Wait until you are on maternity. If you have found a good friend group and like bringing up your child, want another one soon, then yes be a SAHM. They are children for such a short space of time - if you have the chance to be there for them then I would take it.

Babyroobs · 01/08/2021 15:38

If you can afford it then I would do it as long as you keep some kind of career going in case of future divorce.

Flossing · 01/08/2021 15:40

This is literally the worst place to ask this. MN isnt often kind to sahms! Look above, you've already been called 'lazybones'. I will be surprised if this thread helps you decide what to do.

I was a sahm for just over 4 years. Loved it until covid made it isolating, but for me I was always thinking to go back when the eldest started school so as not to make my employment gap too big. I've returned to teaching which I did before kids.

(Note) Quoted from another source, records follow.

(* ===== verification/Bio.v ===== *)
(** * The buffer cache ([bio.c])

    The disk driver is an interface: [virtio_disk_rw b write] transfers the
    block of buffer [b] from or to the disk. *)

From S2P Require Import Prelude Riscv Monad State Kstring Printf Kalloc Vm Proc Sleeplock.
#[local] Open Scope Z_scope.

Definition BSIZE : Z := 1024.

(** [virtio_disk.c] as [bio.c] calls it. *)
Class Disk := virtio_disk_rw : Z -> bool -> K unit.

(** The index of [bcache.head]. *)
Definition HEAD : Z := NBUF.

Definition getb {A : Type} (b : Z) (f : buf -> A) : K A := gets (fun k => f (fs_buf (k_fs k) b)).
Definition setb (b : Z) (f : buf -> buf) : K unit := modify_fs (fs_upd_buf b f).

Section bio.
Context {W : Wakeups} {D : Disk}.

(** Insert [b] after the head: the last four assignments of [brelse]. *)
Definition binsert (b : Z) : K unit :=
  hn ← getb HEAD b_next;
  setb b (set_b_next hn);;
  setb b (set_b_prev HEAD);;
  hn ← getb HEAD b_next;
  setb hn (set_b_prev b);;
  setb HEAD (set_b_next b).

Fixpoint binit_loop (n : nat) (b : Z) : K unit :=
  match n with
  | O => mret ()
  | S n' =>
      hn ← getb HEAD b_next;
      setb b (set_b_next hn);;
      setb b (set_b_prev HEAD);;
      initsleeplock (BufSL b);;
      hn ← getb HEAD b_next;
      setb hn (set_b_prev b);;
      setb HEAD (set_b_next b);;
      binit_loop n' (b + 1)
  end.

Definition binit : K unit :=
  setb HEAD (set_b_prev HEAD);;
  setb HEAD (set_b_next HEAD);;
  binit_loop (Z.to_nat NBUF) 0.

(** The first loop of [bget]: the buffer that caches the block. *)
Fixpoint bget_cached (fuel : nat) (b dev blockno : Z) : K (option Z) :=
  if b =? HEAD then mret None
  else
    match fuel with
    | O => out_of_fuel
    | S fuel' =>
        d ← getb b b_dev;
        n ← getb b b_blockno;
        if (d =? dev) && (n =? blockno) then mret (Some b)
        else nx ← getb b b_next; bget_cached fuel' nx dev blockno
    end.

(** The second loop: the least recently used unused buffer. *)
Fixpoint bget_unused (fuel : nat) (b : Z) : K (option Z) :=
  if b =? HEAD then mret None
  else
    match fuel with
    | O => out_of_fuel
    | S fuel' =>
        r ← getb b b_refcnt;
        if r =? 0 then mret (Some b)
        else pv ← getb b b_prev; bget_unused fuel' pv
    end.

Definition bget (dev blockno : Z) : K Z :=
  acquire BcacheLock;;
  first ← getb HEAD b_next;
  o ← bget_cached (Z.to_nat NBUF) first dev blockno;
  match o with
  | Some b =>
      setb b (fun x => set_b_refcnt (u32 (b_refcnt x + 1)) x);;
      release BcacheLock;;
      acquiresleep (BufSL b);;
      mret b
  | None =>
      last ← getb HEAD b_prev;
      o ← bget_unused (Z.to_nat NBUF) last;
      match o with
      | Some b =>
          setb b (set_b_dev dev);;
          setb b (set_b_blockno blockno);;
          setb b (set_b_valid 0);;
          setb b (set_b_refcnt 1);;
          release BcacheLock;;
          acquiresleep (BufSL b);;
          mret b
      | None => panic "bget: no buffers"
      end
  end.

Definition bread (dev blockno : Z) : K Z :=
  b ← bget dev blockno;
  v ← getb b b_valid;
  when (negb (truthy v)) (virtio_disk_rw b false;; setb b (set_b_valid 1));;
  mret b.

Definition bwrite (b : Z) : K unit :=
  h ← holdingsleep (BufSL b);
  if negb h then panic "bwrite" else virtio_disk_rw b true.

Definition brelse (b : Z) : K unit :=
  h ← holdingsleep (BufSL b);
  if negb h then panic "brelse"
  else
    releasesleep (BufSL b);;
    acquire BcacheLock;;
    setb b (fun x => set_b_refcnt (u32 (b_refcnt x - 1)) x);;
    r ← getb b b_refcnt;
    when (r =? 0)
      (nx ← getb b b_next;
       pv ← getb b b_prev;
       setb nx (set_b_prev pv);;
       setb pv (set_b_next nx);;
       binsert b);;
    release BcacheLock.

Definition bpin (b : Z) : K unit :=
  acquire BcacheLock;;
  setb b (fun x => set_b_refcnt (u32 (b_refcnt x + 1)) x);;
  release BcacheLock.

Definition bunpin (b : Z) : K unit :=
  acquire BcacheLock;;
  setb b (fun x => set_b_refcnt (u32 (b_refcnt x - 1)) x);;
  release BcacheLock.

End bio.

The gap on my employment history has been no issue. Do you have any idea on what you might want to retrain to do? I think plenty do it after a career break, but remember it's always harder to do these things with kids in tow.

See how you feel once the baby arrives, you won't know what you want until then. Ultimately some love being a sahm, and some hate it.

vivainsomnia · 01/08/2021 15:41

There are no concerns being a SAHM in your circumstances for a few years. It's after 5+ years that it could become more of an issue longer term.

Ultimately, you'll either want to go back to work, or you'll really not want to. If the latter, you'll need to consider what it could mean if divorce was to happen in years to come. You need to think about that now.

BluebellsGreenbells · 01/08/2021 15:42

Being a sahp can be a bit lonely, days can be long and adult interaction on the low side, bar the odd visitor.

I would hold off any decision until you’ve had the baby and then consider your options.

I was part time with number 1 and then sahp with the additional children. I’m glad I did, however it wasn’t by choice.

Only you can decide what’s best for you because a happy Mum equals a happy baby!

Dollywilde · 01/08/2021 15:44

Definitely wait. I adore my daughter but I’m back at work 4 days from next week and I can’t wait. I’ve spent a year unable to have a wee without an audience, stacking the dishwasher without a baby crawling in, no time to read a book, only adult conversations all about the baby, no nipping out to post a letter on my lunch hour without tooling up with the baby and it taking half an hour….

She’s the light of my life but I’m already losing my mind with excitement about being able to read a book for half an hour on the train. It’s right for some but you need to try it first Grin I’m only able to post this cos I’m sitting in the bath while DH plays building blocks with her…

DramaAlpaca · 01/08/2021 15:47

Do it, if you can afford to. I did, and I'm so glad for both me and the children that I was able to have those early years at home with them. We weren't quite as comfortable financially as you, but we managed.

I did voluntary work while off, plus kept my skills up to date, and went back to work in a different field after nine years as a SAHM and worked my way up again from there. No regrets whatsoever.